I'm Gabe Fleisher, reporting live from WUTP World HQ in my bedroom. It’s Thursday, December 5, 2019. 60 days until the 2020 Iowa caucuses. 354 days until Election Day 2020. Have any comments, questions, suggestions, or tips? Email me at email@example.com!
Impeachment: The latest
The House Judiciary Committee held its first hearing of the Trump impeachment probe on Wednesday. Here's what happened, via the New York Times:
"The House of Representatives on Wednesday opened a critical new phase of the impeachment proceedings against President Trump, featuring legal scholars vigorously debating whether his conduct and the available evidence rose to the constitutional threshold necessary for his removal from office."
"In a daylong hearing convened by the Judiciary Committee, three constitutional scholars invited by Democrats testified that evidence of Mr. Trump’s efforts to pressure Ukraine for political gain clearly met the definition of an impeachable abuse of power. They said his defiance of Congress’s investigative requests was further grounds for charging him."
"A fourth scholar invited by Republicans disagreed, warning that Democrats were barreling forward with a shoddy case for the president’s removal based on inadequate evidence, and risked damaging the integrity of a sacred process enshrined in the Constitution."
--- Key quotes: The three Democratic witnesses all agreed that President Trump's actions had met the standard of impeachment laid out by the Constitution. "President Trump has committed impeachable high crimes and misdemeanors by corruptly abusing the office of the presidency," Harvard law professor Noah Feldman testified. "Specifically, President Trump has abused his office by corruptly soliciting President Volodymyr Zelensky to announce investigations of his political rivals in order to gain personal advantage, including in the 2020 presidential election."
Meanwhile, Republican witness Jonathan Turley, a law professor at George Washington University, called the case against Trump "slipshod." He added: "If the House proceeds solely on the Ukrainian allegations, this impeachment would stand out among modern impeachments as the shortest proceeding, with the thinnest evidentiary record, and the narrowest grounds ever used to impeach a president."
--- Controversial moment: Stanford law professor Pamela Karlan evoked criticism from Republican members of the committee when she mentioned President Trump's teenage son in a joke during her testimony. "The Constitution says there can be no titles of nobility," Karlan said. "While the president can name his son Barron, he can’t make him a baron."
First Lady Melania Trump issued a rejoinder on Twitter: "A minor child deserves privacy and should be kept out of politics.
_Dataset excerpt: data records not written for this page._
(* ===== verification/LoadBalancer.v ===== *)
(** * LoadBalancer: the selection strategies

    Models [src/balancer/LoadBalancer.h].  A [shared_ptr<BackendServer>] is a
    number, and the servers are in a store: a client keeps its pointer when
    the balancer drops the server, and the strategies change the servers they
    look at. *)

From S2P Require Import Prelude.

Open Scope Z_scope.

Record BackendServer := mkServer {
  host : str;
  port : Z;
  weight : Z;
  currentWeight : Z;
  connections : Z;
  healthy : bool
}.

Definition BackendServer_new (h : str) (p w : Z) : BackendServer := mkServer h p w 0 0 true.

Definition address (s : BackendServer) : str := host s ++ #":" ++ to_string (port s).

Notation store := (gmap nat BackendServer).

Definition set_weight (s : BackendServer) (c : Z) : BackendServer :=
  mkServer (host s) (port s) (weight s) c (connections s) (healthy s).
Definition set_connections (s : BackendServer) (c : Z) : BackendServer :=
  mkServer (host s) (port s) (weight s) (currentWeight s) c (healthy s).
Definition set_healthy (s : BackendServer) (h : bool) : BackendServer :=
  mkServer (host s) (port s) (weight s) (currentWeight s) (connections s) h.

Definition is_healthy (st : store) (p : nat) : bool :=
  match st !! p with Some s => healthy s | None => false end.

Definition healthy_servers (st : store) (servers : list nat) : list nat := List.filter (is_healthy st) servers.

(** ** Round robin *)

(** [index_.fetch_add(1) % healthy.size()]; the counter is a [size_t]. *)
Definition rr_select (index : Z) (st : store) (servers : list nat) : option nat * Z :=
  match servers with
  | [] => (None, index)
  | _ =>
      match healthy_servers st servers with
      | [] => (None, index)
      | hs => (hs !! Z.to_nat (index mod zlen hs), u64 (index + 1))
      end
  end.
Lemma do_add_ok q cb d iv now t :
  wf q → - 2 ^ 31 <= iv < 2 ^ 31 → t < nextId_ q →
  keeps t q (addTimer q cb d iv now).2 ∧ objects (addTimer q cb d iv now).2 !! t = objects q !! t.
Proof.
  intros Hwf Hiv Ht. set (b0 := bucket_after q (delay_ticks q d)).
  pose proof (bucket_after_lt q (delay_ticks q d) Hwf) as Hb0. fold b0 in Hb0.
  assert (Hfresh : ¬ in_wheel q (nextId_ q)).
  { intros [tm Htm]%(wf_obj _ Hwf). apply (wf_old _ Hwf) in Htm. lia. }
  assert (Hin : ∀ x b, inb (addTimer q cb d iv now).2 x b ↔ inb q x b ∨ (x = nextId_ q ∧ b = b0))
    by (intros x b; apply (inb_push q b0); done).
  assert (Hiw : ∀ x, in_wheel (addTimer q cb d iv now).2 x ↔ in_wheel q x ∨ x = nextId_ q)
    by (intros x; rewrite !in_wheel_inb; setoid_rewrite Hin; naive_solver).
  split; [|cbn; rewrite lookup_insert_ne by lia; done]. split; [|repeat (split; [done || (cbn; lia)|])].
  - destruct Hwf. split; try done.
    + cbn. by rewrite length_alter.
    + cbn. rewrite mjoin_push by done. apply NoDup_cons. done.
    + intros x [Hx| ->]%Hiw; apply lookup_insert_is_Some'; auto.
    + intros x. rewrite Hiw. cbn. rewrite elem_of_union, elem_of_singleton, wf_timers0.
      destruct (decide (x = nextId_ q)) as [->|Hne].
      * rewrite lookup_insert_eq. split; [|auto]. intros _. split; [auto|]. eexists. done.
      * rewrite lookup_insert_ne by done. tauto.
    + intros x tm. cbn. destruct (decide (x = nextId_ q)) as [->|Hne].
      * rewrite lookup_insert_eq. intros [= <-]. cbn. split_and!; [lia|done|lia|lia].
      * rewrite lookup_insert_ne by done. intros H%wf_old0. split_and!; try tauto; lia.
  - intros b. rewrite Hin. split; [|auto]. intros [?|[-> _]]; [done|lia].
Qed.

Lemma do_cancel_ok q i t :
  wf q → keeps t q (cancelTimer q i) ∧ (t ≠ i → objects (cancelTimer q i) !! t = objects q !! t).
Proof.
  intros Hwf. unfold cancelTimer. case_bool_decide as Hi; [|split; [by apply keeps_refl|done]].
  split; [|intros Hne; cbn; by rewrite lookup_alter_ne].
  split; [|repeat (split; [done || (cbn; lia)|]); done].
  destruct Hwf. split; try done.
  - intros x Hx%wf_obj0. by apply lookup_alter_is_Some.
  - intros x. cbn. rewrite elem_of_difference, elem_of_singleton, wf_timers0.
    change (in_wheel (set_timers _ _) x) with (in_wheel q x).
    destruct (decide (x = i)) as [->|Hne].
    + rewrite lookup_alter_eq. split; [naive_solver|]. intros (_ & tm & Htm & Hc).
      destruct (objects q !! i); [|done]. cbn in Htm. by simplify_eq.
    + rewrite lookup_alter_ne by done. tauto.
  - intros x tm. cbn. destruct (decide (x = i)) as [->|Hne]; [rewrite lookup_alter_eq|rewrite lookup_alter_ne by done; apply wf_old0].
    destruct (objects q !! i) as [tm0|] eqn:E; [|done]. cbn. intros [= <-]. exact (wf_old0 _ _ E).
Qed.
Pamela Karlan, you should be ashamed of your very angry and obviously biased public pandering, and using a child to do it."
--- One question Wednesday's hearing raised: Will the Mueller report be part of eventual articles of impeachment against President Trump? House Judiciary Committee Chairman Jerrold Nadler's opening statement seemed to signal as much: he alleged that between the actions in the Russia and Ukraine probes, President Trump had engaged in a "pattern of conduct" welcoming foreign election interference and obstructing investigations.
According to Politico, a group of House Democratic moderates have warned their caucus that any impeachment case "should steer clear of Robert Mueller" and focus on the Ukraine scandal instead, opening a fierce internal debate within the party.
Happening today: House Speaker Nancy Pelosi (D-CA) is scheduled to deliver a statement "on the status of the House of Representatives' impeachment inquiry" at 9 a.m. today. Pelosi also has a press conference scheduled at 10:45 a.m., plus she is slated to participate in a CNN town hall that will air live at 9 p.m. tonight.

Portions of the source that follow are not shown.